In the entries that follow, how many lines contain "induction"? Please reply with only the number.

Data in this exercise:

---+---

Lemma message_enc_len g : zlen (message_enc g) = 16 + zlen (msg_body g).
Proof. unfold message_enc, header_bytes. rewrite !zlen_app, !zlen_le. lia. Qed.
Lemma messages_enc_cons g gs : messages_enc (g :: gs) = message_enc g ++ messages_enc gs.
Proof. done. Qed.
Lemma messages_count gs : 16 * Z.of_nat (length gs) <= zlen (messages_enc gs).
Proof.
  induction gs as [|g gs IH]; [done|]. rewrite messages_enc_cons, zlen_app, message_enc_len. pose proof (zlen_nonneg (msg_body g)).
  cbn [length]. lia.
Qed.
(** The fields of the header, whatever the length says of the body. *)
Lemma header_at m h len type flags seq pid : word_ok 4 len -> word_ok 2 type -> word_ok 2 flags -> word_ok 4 seq ->
  word_ok 4 pid -> holds_at m h (header_bytes len type flags seq pid) ->
  nlmsg_len m h = Ok len /\ nlmsg_type m h = Ok type /\ nlmsg_seq m h = Ok seq /\ nlmsg_pid m h = Ok pid.
Proof.
  intros Hl Ht Hf Hs Hp Hm. unfold header_bytes in Hm. apply at_split in Hm as [H1 Hm]. apply at_split in Hm as [H2 Hm].
  apply at_split in Hm as [H3 Hm]. apply at_split in Hm as [H4 H5]. rewrite !zlen_le in *.
  split; [by apply at_le|]. split; [by apply at_le|]. split; apply at_le; try done.
  - by replace (h + 8) with (h + Z.of_nat 4 + Z.of_nat 2 + Z.of_nat 2) by lia.
  - by replace (h + 12) with (h + Z.of_nat 4 + Z.of_nat 2 + Z.of_nat 2 + Z.of_nat 4) by lia.
Qed.
Lemma message_at m h g : message_ok g -> zlen (message_enc g) < 2147483648 -> holds_at m h (message_enc g) ->
  nlmsg_len m h = Ok (zlen (message_enc g)) /\ nlmsg_type m h = Ok (msg_type g) /\ nlmsg_seq m h = Ok (msg_seq g) /\
  nlmsg_pid m h = Ok (msg_pid g) /\ rd_range m (h + 16) (zlen (msg_body g)) = Ok (msg_body g).
Proof.
  intros (Ht & Hf & Hs & Hp & _) Hl Hm. rewrite message_enc_len in *. pose proof (zlen_nonneg (msg_body g)).
  unfold message_enc in Hm. apply at_split in Hm as [H1 H2].
  apply header_at in H1 as (-> & -> & -> & ->); try done; [|unfold NLMSG_LENGTH, word_ok; cbn; lia].
  split; [unfold NLMSG_LENGTH; f_equal; lia|]. split; [done|]. split; [done|]. split; [done|].
  apply at_read; [done|]. unfold header_bytes in H2. rewrite !zlen_app, !zlen_le in H2.
  by replace (h + 16) with (h + (Z.of_nat 4 + (Z.of_nat 2 + (Z.of_nat 2 + (Z.of_nat 4 + Z.of_nat 4))))) by lia.
Qed.
Lemma message_align g : message_ok g -> zlen (message_enc g) < 2147483648 ->
  NLMSG_ALIGN (zlen (message_enc g)) = zlen (message_enc g).
Proof.
  intros (_ & _ & _ & _ & Hm) Hl. pose proof (zlen_nonneg (msg_body g)). rewrite message_enc_len in *.
  apply align_multiple; [lia|]. Z.to_euclidean_division_equations; lia.
Qed.
Lemma fill_at buf bs : (length bs <= length buf)%nat -> holds_at (fill buf bs) 0 bs /\ length (fill buf bs) = length buf /\
  zlen (take (length (fill buf bs)) bs) = zlen bs.
Proof.
  intros Hl. unfold fill. rewrite take_ge by done. split; [apply (at_here [])|].
  assert (length (bs ++ drop (length bs) buf) = length buf) as Hl' by (rewrite length_app, length_drop; lia).
  split; [done|]. by rewrite Hl', take_ge.
Qed.
Lemma messages_small size gs : (length (messages_enc gs) <= size)%nat -> Z.of_nat size < 1073741824 ->
  Forall (fun g => zlen (message_enc g) < 2147483648) gs.
Proof.
  intros Hl Hs. induction gs as [|g gs IH]; [constructor|]. rewrite messages_enc_cons, length_app in Hl.
  constructor; [unfold zlen; lia|apply IH; lia].
Qed.
End messages.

---+---

Expected answer:
2